Your assignment> Within the records below, reproduce without change the lines from the line that has "4. Budget allocation" through the line that has "(self : t) (startup_idea : string) (launch_date", and only those.

Provided entries>

Definition analyze_technical_requirements
    (self : t) (startup_idea : string) (strategy_context : option string) : M string :=
  let prompt := prompt startup_idea strategy_context in
  let messages :=
    [ SystemMessage (system_prompt self);
      HumanMessage prompt ] in
  response ← ChatGroq.invoke (llm self) messages;
  mret response.

(** The [HumanMessage] content built by [quick_tech_assessment]. *)
Definition quick_prompt (startup_idea : string) : string :=
  "Provide a quick technical assessment (3-4 sentences) for:

"
  +:+ startup_idea
  +:+ "

Focus on: recommended tech stack, biggest technical challenge, and estimated timeline.".

Definition quick_tech_assessment (self : t) (startup_idea : string) : M string :=
  let messages :=
    [ SystemMessage (system_prompt self);
      HumanMessage (quick_prompt startup_idea) ] in
  response ← ChatGroq.invoke (llm self) messages;
  mret response.

End TechnicalAgent.

(** ** [agents/marketing_agent.py] *)

Module MarketingAgent.

Record t : Type := mk { llm : ChatGroq.t; system_prompt : string }.

Definition __init__ (groq : Groq) : t :=
  {| llm := ChatGroq.new MarketingLLM (groq MarketingLLM);
     system_prompt := "You are an experienced CMO and marketing strategist with 15+ years in brand building, customer acquisition, and growth marketing.

Your expertise includes:
- Brand positioning and messaging
- Customer acquisition strategy (paid and organic)
- Content marketing and storytelling
- Channel strategy and optimization
- Growth hacking and viral marketing
- Marketing budget allocation and ROI

**CRITICAL - Collaborative Mindset:**
You work closely with the Strategy Agent (CEO) and Technical Agent (CTO). Your marketing plans must:

1. **Align with Business Strategy**: 
   - Target the exact customer segments identified
   - Support the revenue model and pricing
   - Match the timeline and growth goals
   
2. **Work with Technical Constraints**:
   - Market what can actually be built
   - Time campaigns with product launch dates
   - Consider platform limitations (web vs mobile vs both)
   
3. **Create Cohesion**:
   - Reference specific points from strategy and tech analyses
   - Show how marketing supports both business and technical plans
   - Build bridges between different aspects of the business

When creating marketing strategy, provide:
1. **Brand Positioning**: How we'll position in the market (based on competitive analysis)
2. **Target Audience Strategy**: Specific segments with acquisition tactics
3. **Marketing Channels**: Prioritized based on budget, timeline, and platform
4. **Content Strategy**: What we'll create and why
5. **Go-to-Market Plan**: Phased approach aligned with product development
6. **Budget Allocation**: How to spend limited resources effectively
7. **Success Metrics**: KPIs that matter for this specific business

Always reference the strategy and technical context in your recommendations!
" |}.

(** The local [prompt] of [create_marketing_strategy]. *)
Definition prompt
    (startup_idea : string) (strategy_context technical_context : option string) : string :=
  if Py.truthy strategy_context && Py.truthy technical_context then
    "You are the CMO. Read the analyses from your CEO (Strategy) and CTO (Technical) below, then create a marketing strategy that aligns with both.

**CEO'S BUSINESS STRATEGY:**
"
    +:+ Py.str strategy_context
    +:+ "

**CTO'S TECHNICAL PLAN:**
"
    +:+ Py.str technical_context
    +:+ "

**ORIGINAL STARTUP IDEA:**
"
    +:+ startup_idea
    +:+ "

Now, create a comprehensive marketing strategy that:
- Targets the customers identified by the CEO
- Works within the budget and timeline from business strategy
- Aligns with the technical platform and launch plan from CTO
- Creates a cohesive go-to-market approach

Structure your response as:

## 1. Brand Positioning & Messaging
(Based on competitive analysis and target market from strategy)

## 2. Target Audience Strategy
(Specific segments with acquisition tactics for each)
- Primary Segment:
- Secondary Segment:
- Acquisition Channels for Each:

## 3. Marketing Channel Strategy
(Prioritized channels based on budget, platform, and timeline)
- Phase 1 (Pre-Launch):
- Phase 2 (Launch):
- Phase 3 (Growth):

## 4. Content & Creative Strategy
(What content we'll create and why)

## 5. Go-to-Market Timeline
(Aligned with product development milestones from CTO)

## 6. Budget Allocation
(How to allocate marketing budget effectively)

## 7. Key Messaging & Copy
(Sample taglines, value propositions, ad copy)

## 8. Success Metrics & KPIs
(Specific metrics for this business model)

## 9. Launch Campaign Plan
(Detailed plan for launch week/month)

**IMPORTANT:** Reference specific points from both the Strategy and Technical analyses throughout your recommendations. Show how marketing connects business goals with technical capabilities!"
  else if Py.truthy strategy_context then
    "Based on the business strategy below, create a marketing strategy:

**BUSINESS STRATEGY:**
"
    +:+ Py.str strategy_context
    +:+ "

**STARTUP IDEA:**
"
    +:+ startup_idea
    +:+ "

Create comprehensive marketing strategy that aligns with the business goals above."
  else
    "Create a comprehensive marketing strategy for:

**STARTUP IDEA:**
"
    +:+ startup_idea
    +:+ "

Include brand positioning, target audience, channels, content strategy, and go-to-market plan.".

Definition create_marketing_strategy
    (self : t) (startup_idea : string)
    (strategy_context technical_context : option string) : M string :=
  let prompt := prompt startup_idea strategy_context technical_context in
  let messages :=
    [ SystemMessage (system_prompt self);
      HumanMessage prompt ] in
  response ← ChatGroq.invoke (llm self) messages;
  mret response.

(** The [HumanMessage] content built by [create_launch_campaign]. *)
Definition launch_prompt (startup_idea launch_date : string) : string :=
  "Create a detailed launch campaign plan for:

"
  +:+ startup_idea
  +:+ "

Launch date: "
  +:+ launch_date
  +:+ "

Include:
1. Pre-launch activities (4-6 weeks before)
2. Launch week strategy
3. Post-launch momentum tactics
4. Budget allocation
5. Key messaging".

(** [launch_date = None] is a call that leaves the argument out, so that the
    default ["in 3 months"] is taken. *)
Definition create_launch_campaign
    (self : t) (startup_idea : string) (launch_date : option string) : M string :=
  let launch_date := default "in 3 months" launch_date in
  let messages :=
    [ SystemMessage (system_prompt self);
      HumanMessage (launch_prompt startup_idea launch_date) ] in
  response ← ChatGroq.invoke (llm self) messages;
  mret response.

End MarketingAgent.

(** ** [langgraph.graph.StateGraph], as far as a chain of nodes uses it

    A node maps the state to the updated state.  [stream] yields the input
    state and then the state after every node, following the single edge out of
    each node until [END]; an exception raised by a node ends the stream after
    the states yielded so far.  [invoke] runs [stream] to its end and returns
    the last state, or raises what the stream raised. *)

Module StateGraph.

Definition END : string := "__end__".

Definition recursion_limit : nat := 25.

Record t : Type := mk {
  nodes : gmap string (gmap string string → M (gmap string string));
  entry_point : option string;
  edges : gmap string string
}.

Definition empty : t := {| nodes := ∅; entry_point := None; edges := ∅ |}.

Definition add_node (name : string)
    (action : gmap string string → M (gmap string string)) (g : t) : t :=
  {| nodes := <[name := action]> (nodes g);
     entry_point := entry_point g;
     edges := edges g |}.

Definition set_entry_point (name : string) (g : t) : t :=
  {| nodes := nodes g; entry_point := Some name; edges := edges g |}.

Definition add_edge (src dst : string) (g : t) : t :=
  {| nodes := nodes g;
     entry_point := entry_point g;
     edges := <[src := dst]> (edges g) |}.

Definition compile (g : t) : t := g.

(** The states yielded from node [name] on, and the exception that ended
    the walk, if any. *)
Fixpoint steps (limit : nat) (g : t) (name : string) (state : gmap string string)
    (log : list Call) : list Call * (list (gmap string string) * option Exn) :=
  if decide (name = END) then (log, ([], None)) else
  match limit with
  | O => (log, ([], Some GraphRecursionError))
  | S limit' =>
    match nodes g !! name with
    | None => (log, ([], Some (KeyError name)))
    | Some action =>
      match action state log with
      | (log', inl e) => (log', ([], Some e))
      | (log', inr state') =>
        let next := default END (edges g !! name) in
        let '(log'', (rest, r)) := steps limit' g next state' log' in
        (log'', (state' :: rest, r))
      end
    end
  end.

Definition stream (g : t) (input : gmap string string)
    (log : list Call) : list Call * (list (gmap string string) * option Exn) :=
  match entry_point g with
  | None => (log, ([], Some (ValueError "Graph must have an entrypoint")))
  | Some name =>
    let '(log', (rest, r)) := steps recursion_limit g name input log in
    (log', (input :: rest, r))
  end.

Definition invoke (g : t) (input : gmap string string) : M (gmap string string) :=
  λ log,
    match stream g input log with
    | (log', (_, Some e)) => (log', inl e)
    | (log', (values, None)) => (log', inr (List.last values input))
    end.

End StateGraph.

(** ** [workflows/collaboration.py] *)

(** [AgentState]: the keys of the shared state. *)
Abbreviation AgentState := (gmap string string).

Module StartupCoFounderWorkflow.

Record t : Type := mk {
  strategy_agent : StrategyAgent.t;
  technical_agent : TechnicalAgent.t;
  marketing_agent : MarketingAgent.t
}.

Definition _run_strategy_agent (self : t) (state : AgentState) : M AgentState :=
  startup_idea ← getitem state "startup_idea";
  strategy_analysis ←
    StrategyAgent.analyze_startup_idea (strategy_agent self) startup_idea;
  let state := <["strategy_analysis" := strategy_analysis]> state in
  let state := <["current_step" := "Strategy Complete"]> state in
  mret state.

Definition _run_technical_agent (self : t) (state : AgentState) : M AgentState :=
  startup_idea ← getitem state "startup_idea";
  strategy_context ← getitem state "strategy_analysis";
  technical_analysis ←
    TechnicalAgent.analyze_technical_requirements (technical_agent self)
      startup_idea
      (Some strategy_context);
  let state := <["technical_analysis" := technical_analysis]> state in
  let state := <["current_step" := "Technical Complete"]> state in
  mret state.

Definition _run_marketing_agent (self : t) (state : AgentState) : M AgentState :=
  startup_idea ← getitem state "startup_idea";
  strategy_context ← getitem state "strategy_analysis";
  technical_context ← getitem state "technical_analysis";
  marketing_strategy ←
    MarketingAgent.create_marketing_strategy (marketing_agent self)
      startup_idea
      (Some strategy_context)
      (Some technical_context);
  let state := <["marketing_strategy" := marketing_strategy]> state in
  let state := <["current_step" := "Marketing Complete"]> state in
  mret state.

(** The f-string of [_compile_final_report], over the four values it reads. *)
Definition final_report_text
    (startup_idea strategy_analysis technical_analysis marketing_strategy : string)
    : string :=
  "
# 🚀 COMPREHENSIVE STARTUP ANALYSIS
## Generated by AI Co-Founder Team

---

## 📋 STARTUP IDEA
"
    +:+ startup_idea
    +:+ "

---

## 🎯 BUSINESS STRATEGY ANALYSIS
### By Strategy Agent (CEO)

"
    +:+ strategy_analysis
    +:+ "

---

## 💻 TECHNICAL ARCHITECTURE & PLAN
### By Technical Agent (CTO)

"
    +:+ technical_analysis
    +:+ "

---

## 📢 MARKETING STRATEGY & GO-TO-MARKET
### By Marketing Agent (CMO)

"
    +:+ marketing_strategy
    +:+ "

---

## ✅ NEXT STEPS & ACTION ITEMS

Based on the collaborative analysis above, here are the immediate priorities:

1. **Week 1-2**: Validate assumptions with target customers (from Strategy)
2. **Week 3-4**: Set up technical infrastructure (from Technical)
3. **Week 4-6**: Begin pre-launch marketing activities (from Marketing)
4. **Month 2**: Start MVP development
5. **Month 3**: Beta testing and launch preparation

---

*This report was generated by a multi-agent AI system where each agent built upon the insights of previous agents to create a cohesive, unified strategy.*
".

Definition _compile_final_report (self : t) (state : AgentState) : M AgentState :=
  startup_idea ← getitem state "startup_idea";
  strategy_analysis ← getitem state "strategy_analysis";
  technical_analysis ← getitem state "technical_analysis";
  marketing_strategy ← getitem state "marketing_strategy";
  let final_report :=
    final_report_text startup_idea strategy_analysis technical_analysis
      marketing_strategy in
  let state := <["final_report" := final_report]> state in
  let state := <["current_step" := "Complete"]> state in
  mret state.

Definition _build_workflow (self : t) : StateGraph.t :=
  let workflow := StateGraph.empty in
  let workflow := StateGraph.add_node "strategy_agent" (_run_strategy_agent self) workflow in
  let workflow := StateGraph.add_node "technical_agent" (_run_technical_agent self) workflow in
  let workflow := StateGraph.add_node "marketing_agent" (_run_marketing_agent self) workflow in
  let workflow := StateGraph.add_node "compile_report" (_compile_final_report self) workflow in
  let workflow := StateGraph.set_entry_point "strategy_agent" workflow in
  let workflow := StateGraph.add_edge "strategy_agent" "technical_agent" workflow in
  let workflow := StateGraph.add_edge "technical_agent" "marketing_agent" workflow in
  let workflow := StateGraph.add_edge "marketing_agent" "compile_report" workflow in
  let workflow := StateGraph.add_edge "compile_report" StateGraph.END workflow in
  StateGraph.compile workflow.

Reply>
4. Budget allocation
5. Key messaging".

(** [launch_date = None] is a call that leaves the argument out, so that the
    default ["in 3 months"] is taken. *)
Definition create_launch_campaign
    (self : t) (startup_idea : string) (launch_date : option string) : M string :=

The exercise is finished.